16 Nisan 2024, Salı
27.05.2022 04:30

Ihlamurda buluşmak

Eve önce kızarmış ekmek kokusu mu yayılırdı? Erkenden edilen sabah kahvaltılarının hafızama kazınmış en unutulmaz görüntüsü ıhlamurla ilgili oysa. Bomonti’deki mütevazı apartman dairesinin arka sahanlığına yerleştirilmiş katlanabilir küçük masanın çirkinliğini örten papatya desenli muşamba örtü de bu sahnenin içinde. Dedem çokça dilimin bir parçasını, takma dişleri sert besinleri yemesine imkân vermediğinden, önündeki porselen fincanın içindeki fazla kaynatılmamış şekersiz ıhlamura banıyor.
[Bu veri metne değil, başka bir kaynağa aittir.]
(** * MultithreadSmartHome: rule engine, device lifecycle and hub routing

    A shallow embedding of the Python sources
      - [hub/rule_engine.py]   (Rule, RuleEngine),
      - [devices/base.py]      (Device, Actuator),
      - [.devices/actuators.py] (LightActuator, HeaterActuator, AlarmActuator),
      - [hub/smart_hub.py]     (SmartHub state store and command routing),
      - [web/app.py]           (control_actuator),
    together with the properties the specification states about them.

    Python objects that are mutated in place (rules, the hub's state
    dictionaries) live in an explicit store; exceptions are an explicit
    outcome; logging and thread creation are recorded in a trace. *)

From Stdlib Require Import QArith.
From stdpp Require Import gmap strings list sorting.

Set Warnings "-register-all".
Local Open Scope Z_scope.
Local Open Scope string_scope.

(* ===================================================================== *)
(** ** Python values *)
(* ===================================================================== *)

(** The values that flow through configuration, state snapshots and
    commands.  A float is represented by the rational it denotes: the code
    only compares floats, and comparison of finite floats is exact. *)
Inductive pyval : Type :=
| VNone
| VBool (b : bool)
| VInt (z : Z)
| VFloat (q : Q)
| VStr (s : string)
| VDict (m : gmap string pyval).

(** A Python exception: its class name and its message ([str(e)]). *)
Inductive exn : Type := Exn (cls : string) (msg : string).

Definition exn_str (e : exn) : string := match e with Exn _ m => m end.

Inductive outcome (A : Type) : Type :=
| Ok (a : A)
| Raise (e : exn).
Arguments Ok {A} a.
Arguments Raise {A} e.

Definition AttributeError (what : string) : exn :=
  Exn "AttributeError" ("'" ++ what ++ "' object has no attribute 'get'").
Definition TypeError (msg : string) : exn := Exn "TypeError" msg.

Definition type_name (v : pyval) : string :=
  match v with
  | VNone => "NoneType"
  | VBool _ => "bool"
  | VInt _ => "int"
  | VFloat _ => "float"
  | VStr _ => "str"
  | VDict _ => "dict"
  end.

(** [bool(v)]: Python truthiness. *)
Definition truthy (v : pyval) : bool :=
  match v with
  | VNone => false
  | VBool b => b
  | VInt z => negb (Z.eqb z 0)
  | VFloat q => negb (Qeq_bool q 0)
  | VStr s => negb (String.eqb s "")
  | VDict m => negb (bool_decide (m = ∅))
  end.

(** [not v] *)
Definition py_not (v : pyval) : pyval := VBool (negb (truthy v)).

(** [a and b], with [b] evaluated only when [a] is truthy. *)
Definition py_and (a : pyval) (b : outcome pyval) : outcome pyval :=
  if truthy a then b else Ok a.

(** The number a numeric value denotes ([bool] is a subtype of [int]). *)
Definition as_number (v : pyval) : option Q :=
  match v with
  | VBool b => Some (inject_Z (if b then 1 else 0))
  | VInt z => Some (inject_Z z)
  | VFloat q => Some q
  | _ => None
  end.

Definition Qlt_bool (a b : Q) : bool := negb (Qle_bool b a).

(** [a < b]: numbers compare by value, strings lexicographically, any other
    pair of types raises [TypeError]. *)
Definition py_lt (a b : pyval) : outcome pyval :=
  match as_number a, as_number b with
  | Some x, Some y => Ok (VBool (Qlt_bool x y))
  | _, _ =>
      match a, b with
      | VStr s, VStr t => Ok (VBool (String.ltb s t))
      | _, _ => Raise (TypeError ("'<' not supported between instances of '"
                          ++ type_name a ++ "' and '" ++ type_name b ++ "'"))
      end
  end.

(** [a > b] *)
Definition py_gt (a b : pyval) : outcome pyval :=
  match as_number a, as_number b with
  | Some x, Some y => Ok (VBool (Qlt_bool y x))
  | _, _ =>
      match a, b with
      | VStr s, VStr t => Ok (VBool (String.ltb t s))
      | _, _ => Raise (TypeError ("'>' not supported between instances of '"
                          ++ type_name a ++ "' and '" ++ type_name b ++ "'"))
      end
  end.

(** [a == b]: numbers by value, strings and [None] structurally,
    dictionaries key by key. *)
Fixpoint py_eq (a : pyval) : pyval -> bool :=
  match a with
  | VNone => fun b => match b with VNone => true | _ => false end
  | VBool _ | VInt _ | VFloat _ => fun b =>
      match as_number a, as_number b with
      | Some x, Some y => Qeq_bool x y
      | _, _ => false
      end
  | VStr s => fun b => match b with VStr t => String.eqb s t | _ => false end
  | VDict m => fun b =>
      match b with
      | VDict m' =>
          bool_decide (dom m = dom m') &&
          map_fold (fun k same acc =>
                      acc && match m' !! k with
                             | Some w => same w
                             | None => false
                             end)
                   true (py_eq <$> m)
      | _ => false
      end
  end.

(** [a != b] *)
Definition py_ne (a b : pyval) : bool := negb (py_eq a b).

(** [d.get(k, default)] on an arbitrary receiver: only a dict has [get]. *)
Definition py_get (d : pyval) (k : string) (dflt : pyval) : outcome pyval :=
  match d with
  | VDict m => Ok (default dflt (m !! k))
  | _ => Raise (AttributeError (type_name d))
  end.

(* ===================================================================== *)
(** ** Effects: exceptions over a mutable world *)
(* ===================================================================== *)

(** A computation reads and writes a world [W] and either returns or
    raises; what it wrote before raising stays written. *)
Definition M (W A : Type) : Type := W -> outcome A * W.

Section Monad.
Context {W : Type}.

Definition ret {A} (a : A) : M W A := fun w => (Ok a, w).

Definition bind {A B} (m : M W A) (k : A -> M W B) : M W B :=
  fun w => match m w with
           | (Ok a, w') => k a w'
           | (Raise e, w') => (Raise e, w')
           end.

Definition raise {A} (e : exn) : M W A := fun w => (Raise e, w).

(** A pure computation that may raise, run inside the world. *)
Definition lift {A} (o : outcome A) : M W A := fun w => (o, w).

Definition gets {A} (f : W -> A) : M W A := fun w => (Ok (f w), w).
Definition modify (f : W -> W) : M W unit := fun w => (Ok tt, f w).

(** [try: body except Exception as e: handler e] *)
Definition try_except {A} (body : M W A) (handler : exn -> M W A) : M W A :=
  fun w => match body w with
           | (Ok a, w') => (Ok a, w')
           | (Raise e, w') => handler e w'
           end.

(** [for x in xs: acc = body acc x] *)
Fixpoint for_each {A X} (xs : list X) (acc : A) (body : A -> X -> M W A)
  : M W A :=
  match xs with
  | [] => ret acc
  | x :: xs' => bind (body acc x) (fun acc' => for_each xs' acc' body)
  end.
End Monad.

Notation "x <- c ;; k" := (bind c (fun x => k))
  (at level 20, c at level 99, k at level 200, only parsing).
Notation "'run' c ;; k" := (bind c (fun _ => k))
  (at level 20, c at level 99, k at level 200, only parsing).

(** The same sequencing for pure computations that may raise. *)
Definition obind {A B} (o : outcome A) (k : A -> outcome B) : outcome B :=
  match o with
  | Ok a => k a
  | Raise e => Raise e
  end.
Notation "x <~ c ;; k" := (obind c (fun x => k))
  (at level 20, c at level 99, k at level 200, only parsing).

(* ===================================================================== *)
(** ** Logging *)
(* ===================================================================== *)

Inductive level : Type := DEBUG | INFO | WARNING | ERROR.

Record LogRecord : Type := Log { log_level : level; log_msg : string }.

(* ===================================================================== *)
(** ** hub/rule_engine.py *)
(* ===================================================================== *)

(** A command is a [Dict[str, Any]]. *)
Abbreviation Command := (gmap string pyval).

(** A snapshot handed to a rule is a [Dict[str, Any]]. *)
Abbreviation Snapshot := (gmap string pyval).

(** Wall-clock instants returned by [datetime.now()]. *)
Definition datetime : Type := Z.

Section RuleEngine.
(** The state type is left open: the engine itself never looks inside
    the object it passes to the rules' functions. *)
Context {S : Type}.

Record Rule : Type := mkRule {
  rule_id : string;
  name : string;
  condition_func : S -> outcome pyval;
  action_func : S -> outcome (list Command);
  priority : Z;
  last_triggered : option datetime
}.

Definition set_last_triggered (t : option datetime) (r : Rule) : Rule :=
  mkRule (rule_id r) (name r) (condition_func r) (action_func r)
         (priority r) t.

(** [Rule.__init__] *)
Definition Rule_init (rule_id name : string)
    (condition_func : S -> outcome pyval)
    (action_func : S -> outcome (list Command))
    (priority : Z) : Rule :=
  mkRule rule_id name condition_func action_func priority None.

(** The engine with the rule objects it owns, the clock and the log. *)
Record RuleEngine : Type := mkEngine {
  rules : list Rule;
  clock_reads : nat;
  engine_log : list LogRecord
}.

(** The wall clock: the instant returned by the [n]-th reading. *)
Variable wall_clock : nat -> datetime.

Definition datetime_now : M RuleEngine datetime :=
  fun w => (Ok (wall_clock (clock_reads w)),
            mkEngine (rules w) (Datatypes.S (clock_reads w)) (engine_log w)).

Definition logging (lv : level) (msg : string) : M RuleEngine unit :=
  modify (fun w => mkEngine (rules w) (clock_reads w)
                            (engine_log w ++ [Log lv msg])).

(** The rule object at position [i] of [self.rules]. *)
Definition rule_at (i : nat) : M RuleEngine Rule :=
  fun w => match rules w !! i with
           | Some r => (Ok r, w)
           | None => (Raise (Exn "IndexError" "list index out of range"), w)
           end.

(** [rule.last_triggered = t], on the rule object itself. *)
Definition assign_last_triggered (i : nat) (t : datetime) : M RuleEngine unit :=
  modify (fun w => mkEngine (alter (set_last_triggered (Some t)) i (rules w))
                            (clock_reads w) (engine_log w)).

(** [Rule.evaluate] *)
Definition Rule_evaluate (i : nat) (state : S) : M RuleEngine pyval :=
  r <- rule_at i ;;
  try_except
    (lift (condition_func r state))
    (fun e =>
       run logging ERROR ("Error evaluating rule " ++ name r ++ ": " ++ exn_str e) ;;
       ret (VBool false)).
Bazen fazla yumuşayan dilimin bir kısmı ıhlamurun içinde kalıyor. Onun da bir tatlı kaşığıyla alınıp yenmesi gerekecek. Pahalılığından her zaman yakınmasına rağmen, ıhlamur çayından hiçbir zaman vazgeçemiyor dedem. Kaç yıl böyle geçti? Bir keresinde bu bağlılığının sebebini sorduğumda ‘Abimle Hasköy’deki evimizde çok içerdik’ demişti. Abisinin, Nesim’in, karısı ve üç kızıyla Biarritz’de çekilmiş sepya fotoğrafı canlanmıştı tekrar gözlerimde. Hepsi Auschwitz’de ölmüştü... Soruyu bir daha sormamıştım. Bazı tatlar ve kokular bazı insanlar için mi korunmak isteniyordu?